** WORK INSTRUCTION **
Please repeat the line that has "Binary) (demo_end false 77 5))" and all lines after it, exactly as they appear, through the end of the entries.

** RECORDS FOR PROCESSING **
Lemma handles_quiet :
  preserves quiet poll ∧ preserves quiet poll_endpoint_event ∧ preserves quiet accept_stream ∧
  (∀ id p, preserves quiet (open_stream id p)) ∧ (∀ id, preserves quiet (get_stream id)) ∧
  (∀ id s, preserves quiet (put_stream id s)) ∧ (∀ l, preserves quiet (send_payload_data l)) ∧
  (∀ id, preserves quiet (send_reset_request id)) ∧ (∀ id, preserves quiet (stream_finish id)) ∧
  (∀ id g m, preserves quiet (count_received id g m)).
Proof.
  unfold poll, take_finish, poll_endpoint_event, accept_stream, open_stream, get_stream, put_stream, send_payload_data,
    send_reset_request, stream_finish, count_received, put_stream.
  split_and!; intros; quiet.
Qed.

Lemma read_sctp_keeps id : preserves keeps (read_sctp id).
Proof.
  destruct handles_quiet as (_ & _ & _ & _ & ? & ? & _ & _ & _ & ?). unfold read_sctp. keeps.
Qed.

Lemma write_source_keeps {T} `{BytesSource T} id (source : T) ppi : preserves keeps (write_source id source ppi).
Proof.
  destruct handles_quiet as (_ & _ & _ & _ & ? & ? & ? & _). unfold write_source. keeps.
Qed.

Lemma stream_stop_keeps id : preserves keeps (stream_stop id).
Proof.
  destruct handles_quiet as (_ & _ & _ & _ & _ & _ & _ & ? & _). unfold stream_stop. keeps.
Qed.
#[local] Hint Resolve read_sctp_keeps write_source_keeps stream_stop_keeps : quiet.

Lemma run_call_keeps c : preserves keeps (run_call c).
Proof.
  destruct handles_quiet as (? & ? & ? & ? & ? & ? & _ & _ & ? & _).
  destruct c; unfold run_call, drop_value, close; keeps; try (apply calm_keeps, handle_timeout_calm).
  all: unfold set_reliability_params, set_default_payload_type, set_buffered_amount_low_threshold,
         set_buffered_amount_high_threshold, set_max_send_message_size, set_max_receive_message_size; keeps.
Qed.

(** ** A fresh association *)

Lemma new_common_inv config max_payload_size remote ip side tag tsn a :
  0 <= max_payload_size → new_common config max_payload_size remote ip side tag tsn = Ok a →
  window_ok a ∧ state a = Closed.
Proof.
  intros Hm. unfold new_common. intros H.
  apply bind_Ok in H as (m & [-> _]%checked_add_Ok & H). apply bind_Ok in H as (mtu & [-> _]%checked_add_Ok & H).
  apply bind_Ok in H as (m4 & [-> Hm4]%checked_mul_Ok & H). apply bind_Ok in H as (m2 & [-> _]%checked_mul_Ok & H).
  apply Ok_Association_inj in H as <-. split; [|done]. unfold window_ok, COMMON_HEADER_SIZE, DATA_CHUNK_HEADER_SIZE in *. cbn in *. lia.
Qed.

Definition initial_association (a : Association) : Prop :=
  ∃ config max_payload_size remote ip, 0 <= max_payload_size ∧
    ((∃ for_server tag tsn now, Association_new for_server config max_payload_size tag remote ip tsn now = Ok a) ∨
     (∃ local_init remote_init,
        new_with_out_of_band_init config max_payload_size remote ip local_init remote_init = Ok a)).

Lemma initial_association_inv a : initial_association a → assoc_inv a.
Proof.
  intros (config & m & remote & ip & Hm & [(for_server & tag & tsn & now & H)|(li & ri & H)]).
  - unfold Association_new in H. apply bind_Ok in H as (this & [Hw Hs]%new_common_inv & H); [|done].
    destruct for_server; [change (is_client _) with false in H|change (is_client _) with true in H]; cbv iota in H.
    { apply Ok_Association_inj in H as <-. split; [done|]. by rewrite Hs. }
    revert H. apply construct_Ok. apply holds_bind, holds_modify, holds_bind, holds_modify.
    match goal with |- holds _ _ _ _ ?a1 => assert (window_ok a1 ∧ state a1 = CookieWait) as [Hw1 Hs1] by done; generalize dependent a1 end.
    clear Hs Hw this. intros this Hw Hs. assert (preserves calm (ignore send_init;; start_timer T1Init now)) as Hc by calm.
    eapply holds_mono; [apply Hc| |done]. intros _ a' [Hs' _ ?]. split; [auto|]. by rewrite Hs', Hs.
  - unfold new_with_out_of_band_init in H. apply bind_Ok in H as (this & [Hw Hs]%new_common_inv & H); [|done].
    revert H. apply construct_Ok. unfold apply_remote_init_params, set_state, push_event. repeat holds_step. done.
Qed.

(** Claim C3.  Whatever is done to an association — datagrams from the network, expired timers, calls of the
    application, in any order and number, failing calls included — its congestion window stays
    at least one packet and within 32 bits, and it is past the handshake only when it has
    recorded the handshake as completed. *)
Theorem association_reachable_inv a a' : initial_association a → rtc assoc_step a a' → assoc_inv a'.
Proof.
  intros Ha%initial_association_inv Hsteps. induction Hsteps as [|a b c [call Hstep] _ IH]; [done|]. apply IH.
  pose proof (run_call_keeps call a) as Hk. unfold holds in Hk.
  by destruct Hstep as [[r E]|[e E]]; rewrite E in Hk; apply Hk.
Qed.
End Machine.

(** ** Concrete associations *)

Definition is_Ok {A} (o : Outcome A) : bool := match o with Ok _ => true | _ => false end.

Definition get_Ok (o : Outcome Association) : Association := match o with Ok a => a | _ => Association_default end.

Lemma get_Ok_spec o : is_Ok o = true → o = Ok (get_Ok o).
Proof. by destruct o. Qed.

Definition demo_end (for_server : bool) (tag tsn : u32) : Association :=
  get_Ok (Association_new for_server TransportConfig_default default_max_payload_size tag unspecified_addr None tsn 0).

Lemma demo_client : Association_new false TransportConfig_default default_max_payload_size 77 unspecified_addr None 5 0 =
  Ok (demo_end false 77 5).
Proof. apply get_Ok_spec. vm_compute. reflexivity. Qed.

Lemma demo_server : Association_new true TransportConfig_default default_max_payload_size 88 unspecified_addr None 4294967295 0 =
  Ok (demo_end true 88 4294967295).
Proof. apply get_Ok_spec. vm_compute. reflexivity. Qed.

Lemma close_spec_witness :
  ∃ a', @close_with_reason list_iter AssociationError.AssociationClosed (demo_end false 77 5) = ROk tt a' ∧
    closed_down AssociationError.AssociationClosed (demo_end false 77 5) a'.
Proof.
  assert (bool_decide (state (demo_end false 77 5) = Closed) = false) as E by (vm_compute; reflexivity).
  pose proof (@close_spec list_iter list_iter_laws AssociationError.AssociationClosed (demo_end false 77 5)) as H.
  rewrite E in H. exact H.
Defined.

(** What a run gives, read off an evaluation. *)
Lemma evaluated {S} (r : Res S unit) (f : S → bool) :
  match r with ROk _ s => f s | _ => false end = true → ∃ s, r = ROk tt s ∧ f s = true.
Proof. destruct r as [[] s| | |]; [|done..]. eauto. Qed.

(** An ABORT by the peer's user, on an association that is shaking hands. *)
Lemma handle_chunk_transition_witness :
  ∃ a', @handle_chunk list_iter [1; 2; 3] (mkPacket (mkCommonHeader 5000 5000 77) []) (CAbort [mkErrorCause USER_INITIATED_ABORT []])
          0 (demo_end false 77 5) = ROk tt a' ∧
    (state a' = CookieWait ∨ transition (CAbort [mkErrorCause USER_INITIATED_ABORT []]) CookieWait (state a')) ∧
    state a' = Closed.
Proof.
  set (p := mkPacket (mkCommonHeader 5000 5000 77) []). set (c := CAbort [mkErrorCause USER_INITIATED_ABORT []]).
  pose proof (@handle_chunk_transition list_iter [1; 2; 3] list_iter_laws p c 0 (demo_end false 77 5)) as H.
  assert (state (demo_end false 77 5) = CookieWait) as Hs by (vm_compute; reflexivity).
  destruct (evaluated (@handle_chunk list_iter [1; 2; 3] p c 0 (demo_end false 77 5)) (λ a, bool_decide (state a = Closed)))
    as (a' & E & F); [vm_compute; reflexivity|].
  exists a'. split; [done|]. rewrite Hs in H. split; [by apply (proj1 (H a') tt)|by apply bool_decide_eq_true in F].
Defined.

(** A client that opens a stream and is then closed. *)
Lemma association_reachable_inv_witness :
  ∃ a a', @run_call list_iter [1; 2; 3] list_buf (λ _, 0) (CallOpenStream 3 Binary) (demo_end false 77 5) = ROk tt a ∧
    @run_call list_iter [1; 2; 3] list_buf (λ _, 0) CallClose a = ROk tt a' ∧ assoc_inv a'.
Proof.
  destruct (evaluated (@run_call list_iter [1; 2; 3] list_buf (λ _, 0) (CallOpenStream 3 Binary) (demo_end false 77 5))
    (λ a, match @run_call list_iter [1; 2; 3] list_buf (λ _, 0) CallClose a with ROk _ _ => true | _ => false end))
    as (a & E & F); [vm_compute; reflexivity|].
  destruct (evaluated (@run_call list_iter [1; 2; 3] list_buf (λ _, 0) CallClose a) (λ _, true)) as (a' & E' & _); [done|].
  exists a, a'. split; [done|]. split; [done|].
  apply (@association_reachable_inv list_iter [1; 2; 3] list_iter_laws list_buf (λ _, 0) (demo_end false 77 5)).
  - exists TransportConfig_default, default_max_payload_size, unspecified_addr, None.
    split; [vm_compute; discriminate|left]. exists false, 77, 5, 0. exact demo_client.
  - eapply rtc_l; [exists (CallOpenStream 3 Binary); left; eauto|].
    apply rtc_once. exists CallClose. left. eauto.
Defined.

** ANSWER **
  destruct (evaluated (@run_call list_iter [1; 2; 3] list_buf (λ _, 0) (CallOpenStream 3 Binary) (demo_end false 77 5))
    (λ a, match @run_call list_iter [1; 2; 3] list_buf (λ _, 0) CallClose a with ROk _ _ => true | _ => false end))
    as (a & E & F); [vm_compute; reflexivity|].
  destruct (evaluated (@run_call list_iter [1; 2; 3] list_buf (λ _, 0) CallClose a) (λ _, true)) as (a' & E' & _); [done|].
  exists a, a'. split; [done|]. split; [done|].
  apply (@association_reachable_inv list_iter [1; 2; 3] list_iter_laws list_buf (λ _, 0) (demo_end false 77 5)).
  - exists TransportConfig_default, default_max_payload_size, unspecified_addr, None.
    split; [vm_compute; discriminate|left]. exists false, 77, 5, 0. exact demo_client.
  - eapply rtc_l; [exists (CallOpenStream 3 Binary); left; eauto|].
    apply rtc_once. exists CallClose. left. eauto.
Defined.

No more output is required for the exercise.